Items from a data source:
::::

(* ===== verification/DescripSpec.v ===== *)
(** * The contracts of the descriptor calls

    What each call on descriptors does, on every branch; the tables and files
    that a sequence of calls reaches. *)

From S2P Require Import Prelude Libkern Descrip DescripMaps DescripTable DescripProofs DescripCalls.
From S2P Require Import DescripLife DescripCopy DescripOpen.
Import Libkern Descrip DescripMaps DescripTable DescripProofs DescripCalls DescripLife.
Import DescripCopy DescripOpen.
#[local] Open Scope Z_scope.

Module DescripSpec.

(** ** A linear search *)

(** The first descriptor from [want] on, below [last], whose bit is clear. *)
Definition scan (t : filedesc) (want last : Z) : option Z :=
  List.find (fun fd => negb (used t fd)) (seqZ want (last - want)).

Lemma scan_Some t want last d :
  scan t want last = Some d <-> least_free t want d /\ d < last.
Proof.
  unfold scan. remember (Z.to_nat (last - want)) as n eqn:En. revert want En.
  induction n as [|n IH]; intros want En.
  { rewrite seqZ_nil by lia. cbn. split; [done|]. intros [(? & _) ?]. lia. }
  rewrite seqZ_cons by lia. cbn [List.find].
  replace (Z.pred (last - want)) with (last - Z.succ want) by lia.
  destruct (used t want) eqn:Eu; cbn [negb].
  - rewrite IH by lia. unfold least_free. split.
    + intros [(H1 & H2 & H3) H4]. split; [|done]. split; [lia|]. split; [done|]. intros j Hj.
      destruct (decide (j = want)) as [->|]; [done|]. apply H3. lia.
    + intros [(H1 & H2 & H3) H4]. split; [|done].
      assert (want <> d) by congruence. split; [lia|]. split; [done|]. intros j Hj. apply H3. lia.
  - split.
    + intros [= <-]. split; [|lia]. split; [lia|]. split; [done|]. lia.
    + intros [(H1 & H2 & H3) H4]. f_equal. destruct (decide (want = d)); [done|].
      rewrite H3 in Eu by lia. done.
Qed.
(** Both together leave the files as they were. *)
Lemma out_back ext st t e ls st1 fp error :
  inv ext st t -> inv (plus ext fp) st1 t -> attr_kept st st1 ->
  exists st', out st1 t e ls fp error = Some ((st', t, e, ls), Finished error) /\
    inv ext st' t /\ files st' = files st.
Proof.
  intros Hinv Hinv1 Hk. pose proof (inv_counted _ _ _ Hinv) as Hc.
  destruct (out_spec ext st1 t e ls fp error Hinv1 (proj1 Hc)) as (st' & -> & Hi & Hk').
  exists st'. split; [done|]. split; [done|].
  apply (counted_unique ext st st' t t); [done|apply Hi|done|by eapply attr_kept_trans].
Qed.

(** Unlocking does not sleep. *)
Lemma unlck_returns e ls size id fl flags uid pid a r ls' :
  unlck_post e ls size id fl flags uid pid a r ls' -> exists error, r = Return error.
Proof.
  unfold unlck_post. destruct (range_of size fl) as [[start end_]|].
  - intros [(_ & _ & -> & _)|[-> _]]; by eexists.
  - intros [-> _]. by eexists.
Qed.

(** A call that does nothing. *)
Definition refused (ext : Z -> Z) (s s' : state) (error : Z) (v : verdict) : Prop :=
  let '(st, t, e, ls) := s in
  v = Finished error /\ exists st', s' = (st', t, e, ls) /\ inv ext st' t /\ files st' = files st.

(** What [F_SETLK] does on each of its branches. *)
Definition setlk_result (ext other : Z -> Z) (s : state) (size f_offset fd : Z) (wait : bool)
    (cperr : Z) (ufl : flock) (uid pid a : Z) (s' : state) (v : verdict) : Prop :=
  let '(st, t, e, ls) := s in
  let fl := rel_start f_offset ufl in
  match usable_at st t fd with
  | None => v = Finished EBADF /\ s' = s
  | Some fp =>
      exists f, files st !! fp = Some f /\
        if negb (f_type f =? DTYPE_VNODE) then refused ext s s' EBADF v
        else if negb (cperr =? 0) then refused ext s s' cperr v
        else if negb (bool_decide (l_type fl ∈ [F_RDLCK; F_WRLCK; F_UNLCK]))
        then refused ext s s' EINVAL v
        else if ((l_type fl =? F_RDLCK) && negb (has (f_flag f) FREAD)) ||
                ((l_type fl =? F_WRLCK) && negb (has (f_flag f) FWRITE))
        then refused ext s s' EBADF v
        else exists st' t' e' ls' r, s' = (st', t', e', ls') /\ LockfProofs.inv other e' ls' /\
          if l_type fl =? F_UNLCK
          then v = Finished r /\ t' = t /\ inv ext st' t /\ files st' = files st /\
               unlck_post e ls size (fd_self t) fl F_POSIX uid pid a (Return r) ls'
          else t' = set_fd_flags t (fd_flags t .| FD_ADVLOCK) /\ inv (plus ext fp) st' t' /\
               attr_kept st st' /\
               exists res, setlk_post e ls size (fd_self t) fl
                   (if wait then F_POSIX .| F_WAIT else F_POSIX) uid pid a res e' ls' /\
                 match res with
                 | Return error => v = Check fp error
                 | Sleeps => v = Waits fp
                 end
  end.
(* ===== verification/Sem.v ===== *)
(** * System V semaphores (kern/sysv_sem.c): the model

    A semaphore set is a [semid_ds] at an address of [sets]; the slots of
    [sema] hold addresses of sets, [None] for NULL.  The array [sem_base] of a
    set is allocated and freed with the set, and is its list of semaphores.
    The undo structures of [semu_list] keep their addresses, since [sys_semop]
    carries a pointer to one from one call of [semundo_adjust] to the next;
    [un_ent] is the list of the [un_cnt] active entries.

    A [pool_get] that waits for memory succeeds, and the address it returns is
    an argument.  Where the code handles what others did meanwhile, so does the
    model: [pool] gives the answer of the first, non-waiting [pool_get] of
    [semu_alloc], or what the others did while the second one waited; [others]
    of [sys_semget] is what happened while the allocation slept.

    [sys_semop] is cut at its [tsleep]: the process becomes a [waiter], with
    the local variables that live across the sleep, and [semop_resume] is what
    follows, with the error of [tsleep].  [wakeup] marks the waiters on its
    channel, which is the address of the slot: that of the array, [sema_addr],
    and the index.

    Memory that was freed must not be read: an access to a set or an undo
    structure that is not allocated is [Panic], like the calls of [panic].
    Copies from and to the user are arguments: errors, and the data read.  What
    else may sleep (the copies, the memory for a long vector or for SETALL) is
    one step with its call. *)

From S2P Require Import Prelude Ipc.
Import Ipc.

Module Sem.

(** ** Constants *)

Definition EINTR : Z := 4.
Definition EEXIST : Z := 17.
Definition ENOTDIR : Z := 20.
Definition EFBIG : Z := 27.
Definition ENOSPC : Z := 28.
Definition ERANGE : Z := 34.
Definition EOPNOTSUPP : Z := 45.
Definition EIDRM : Z := 89.
Definition SEM_UNDO : Z := 0x1000.
Definition GETNCNT : Z := 3.
Definition GETPID : Z := 4.
Definition GETVAL : Z := 5.
Definition GETALL : Z := 6.
Definition GETZCNT : Z := 7.
Definition SETVAL : Z := 8.
Definition SETALL : Z := 9.
Definition SEMVMX : Z := 32767.
Definition SEMAEM : Z := 16384.
Definition SEMMNI : Z := 10.
Definition SEMMNS : Z := 60.
Definition SEMUME : Z := 10.
Definition SEMMNU : Z := 30.
Definition SEMMSL : Z := SEMMNS.
Definition SEMOPM : Z := 100.
Definition KERN_SEMINFO_SEMMNI : Z := 1.
Definition KERN_SEMINFO_SEMMNS : Z := 2.
Definition KERN_SEMINFO_SEMMNU : Z := 3.
Definition KERN_SEMINFO_SEMMSL : Z := 4.
Definition KERN_SEMINFO_SEMOPM : Z := 5.
Definition KERN_SEMINFO_SEMUME : Z := 6.
Definition KERN_SEMINFO_SEMUSZ : Z := 7.
Definition KERN_SEMINFO_SEMVMX : Z := 8.
Definition KERN_SEMINFO_SEMAEM : Z := 9.
Lemma ents_map_filter id ents :
  ents_ok ents ->
  ents_ok (filter (fun e => un_id e <> id) ents) /\
  ents_map (filter (fun e => un_id e <> id) ents) = filter (fun kv => kv.1.1 <> id) (ents_map ents).
Proof.
  induction ents as [|e ents IH]; intros Hok.
  { split; [done|]. symmetry. apply map_filter_empty. }
  apply ents_ok_cons in Hok as (H1 & H2 & H3). destruct (IH H3) as [IH1 IH2].
  rewrite filter_cons, ents_map_cons. destruct (decide (un_id e <> id)) as [Hne|Heq].
  - rewrite map_filter_insert_True by done. rewrite ents_map_cons, IH2. split; [|done].
    apply ents_ok_cons. split; [|done]. rewrite IH2. by apply map_lookup_filter_None_2; left.
  - rewrite map_filter_insert_False, delete_id by done. done.
Qed.

Lemma clear_ents_map id num ents :
  ents_ok ents ->
  let ents' := clear_ents (S (length ents)) 0 id num ents in
  ents_ok ents' /\ (length ents' <= length ents)%nat /\ cleared id num (ents_map ents) (ents_map ents').
Proof.
  intros Hok ents'. subst ents'. unfold cleared. destruct (Z.eqb_spec num (-1)) as [->|Hn].
  - pose proof (clear_ents_all id (S (length ents)) 0 ents ltac:(lia)) as Hp.
    rewrite take_0, drop_0 in Hp. cbn [app] in Hp. symmetry in Hp.
    destruct (ents_map_filter id ents Hok) as [Hf Hm].
    destruct (ents_perm _ _ Hf Hp) as [Hok' Hm']. split; [done|].
    split; [|congruence]. rewrite <- (Permutation_length Hp). apply length_filter.
  - destruct (clear_ents_one id num (S (length ents)) Hn 0%nat ents) as [->|(j & e & Hj & <- & <- & ->)].
    { split; [done|]. split; [lia|by left]. }
    rewrite remove_ent_length by (by eapply lookup_lt_Some).
    destruct (ents_perm _ _ Hok (remove_ent_perm _ _ _ Hj)) as [Hok' Hm].
    apply ents_ok_cons in Hok' as (H1 & _ & H3). split; [done|]. split; [lia|]. right.
    by rewrite <- Hm, ents_map_cons, delete_insert_id.
Qed.

Lemma cleared_empty id num : cleared id num ∅ ∅.
Proof. unfold cleared. case_if; [by rewrite map_filter_empty|by left]. Qed.
(* ===== verification/SemLife.v ===== *)
(** * System V semaphores: the end of a process, limits, and runs

    [semexit] adds the adjustments of a process to the semaphores; sysctl(3)
    raises the limits.  [call] is what can happen to the semaphores, [exec] runs
    one call and [run] a sequence; the invariant of SemInv.v holds after every
    sequence of calls that returns. *)

From S2P Require Import Prelude Ipc Sem SemUndo SemVec SemInv SemCalls.
Import Ipc Sem SemUndo SemVec SemInv SemCalls.

Module SemLife.

(** ** Values by identifier slot and number *)

Definition sem_of (st : semst) (k : Z * Z) : option sem :=
  if k.1 <? 0 then None
  else match sema st !! Z.to_nat k.1 with
  | Some (Some a) => sp ← sets st !! a; sem_at (sem_base sp) k.2
  | _ => None
  end.
Definition val_of (st : semst) (k : Z * Z) : option Z := semval <$> sem_of st k.

Lemma sem_at_on_sem f n base m :
  0 <= n ->
  sem_at (on_sem f n base) m = if n =? m then f <$> sem_at base m else sem_at base m.
Proof.
  intros Hn. unfold sem_at, on_sem. destruct (Z.ltb_spec m 0).
  - by destruct (n =? m).
  - destruct (Z.eqb_spec n m) as [->|Hne]; [apply list_lookup_alter_eq|].
    apply list_lookup_alter_ne. lia.
Qed.

(** Changing one semaphore of one set changes the value of one key. *)
Lemma val_of_put st id a sp n f k :
  sem_core st -> 0 <= id -> 0 <= n -> sema st !! Z.to_nat id = Some (Some a) ->
  sets st !! a = Some sp ->
  val_of (put_set a (set_base (on_sem f n (sem_base sp)) sp) st) k =
    if bool_decide (k = (id, n)) then (fun s => semval (f s)) <$> sem_of st k else val_of st k.
Proof.
  intros Hc Hid Hn Hslot Hsp. unfold val_of, sem_of. destruct k as [i m]. cbn.
  destruct (Z.ltb_spec i 0) as [Hneg|Hpos].
  { rewrite bool_decide_eq_false_2; [done|]. intros [= -> _]. lia. }
  destruct (decide (i = id)) as [->|Hi].
  - rewrite Hslot, lookup_insert_eq, Hsp. cbn. rewrite sem_at_on_sem by done.
    destruct (Z.eqb_spec n m) as [->|Hm].
    + rewrite bool_decide_eq_true_2 by done. by destruct (sem_at (sem_base sp) m).
    + rewrite bool_decide_eq_false_2; [done|]. by intros [= ->].
  - rewrite bool_decide_eq_false_2 by (by intros [= ->]).
    destruct (sema st !! Z.to_nat i) as [[b|]|] eqn:Hb; [|done|done].
    rewrite lookup_insert_ne; [done|]. intros <-.
    assert (Z.to_nat i = Z.to_nat id) by (by eapply inv_inj). lia.
Qed.

Lemma names_sem st k : sem_core st -> names st k ->
  exists a sp s, 0 <= k.1 /\ sema st !! Z.to_nat k.1 = Some (Some a) /\ sets st !! a = Some sp /\
    0 <= k.2 < sem_nsems sp /\ sem_at (sem_base sp) k.2 = Some s /\ sem_of st k = Some s.
Proof.
  intros Hc (a & sp & H0 & Ha & Hsp & Hr). destruct (inv_sets _ Hc a sp Hsp) as [[Hl _ _ _] _].
  destruct (lookup_lt_is_Some_2 (sem_base sp) (Z.to_nat k.2)) as [s Hs]; [lia|].
  assert (Hat : sem_at (sem_base sp) k.2 = Some s).
  { unfold sem_at. by rewrite (proj2 (Z.ltb_ge k.2 0)) by lia. }
  exists a, sp, s. do 5 (split; [done|]). unfold sem_of.
  rewrite (proj2 (Z.ltb_ge _ _) H0), Ha, Hsp. done.
Qed.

::::

▶ [What needs to be done]
Retype exactly, and only, the lines above from the one where "Definition EINTR : Z := 4." occurs up to and including the one where "Definition SEMMNI : Z := 10." occurs.

▶ [Task output]
Definition EINTR : Z := 4.
Definition EEXIST : Z := 17.
Definition ENOTDIR : Z := 20.
Definition EFBIG : Z := 27.
Definition ENOSPC : Z := 28.
Definition ERANGE : Z := 34.
Definition EOPNOTSUPP : Z := 45.
Definition EIDRM : Z := 89.
Definition SEM_UNDO : Z := 0x1000.
Definition GETNCNT : Z := 3.
Definition GETPID : Z := 4.
Definition GETVAL : Z := 5.
Definition GETALL : Z := 6.
Definition GETZCNT : Z := 7.
Definition SETVAL : Z := 8.
Definition SETALL : Z := 9.
Definition SEMVMX : Z := 32767.
Definition SEMAEM : Z := 16384.
Definition SEMMNI : Z := 10.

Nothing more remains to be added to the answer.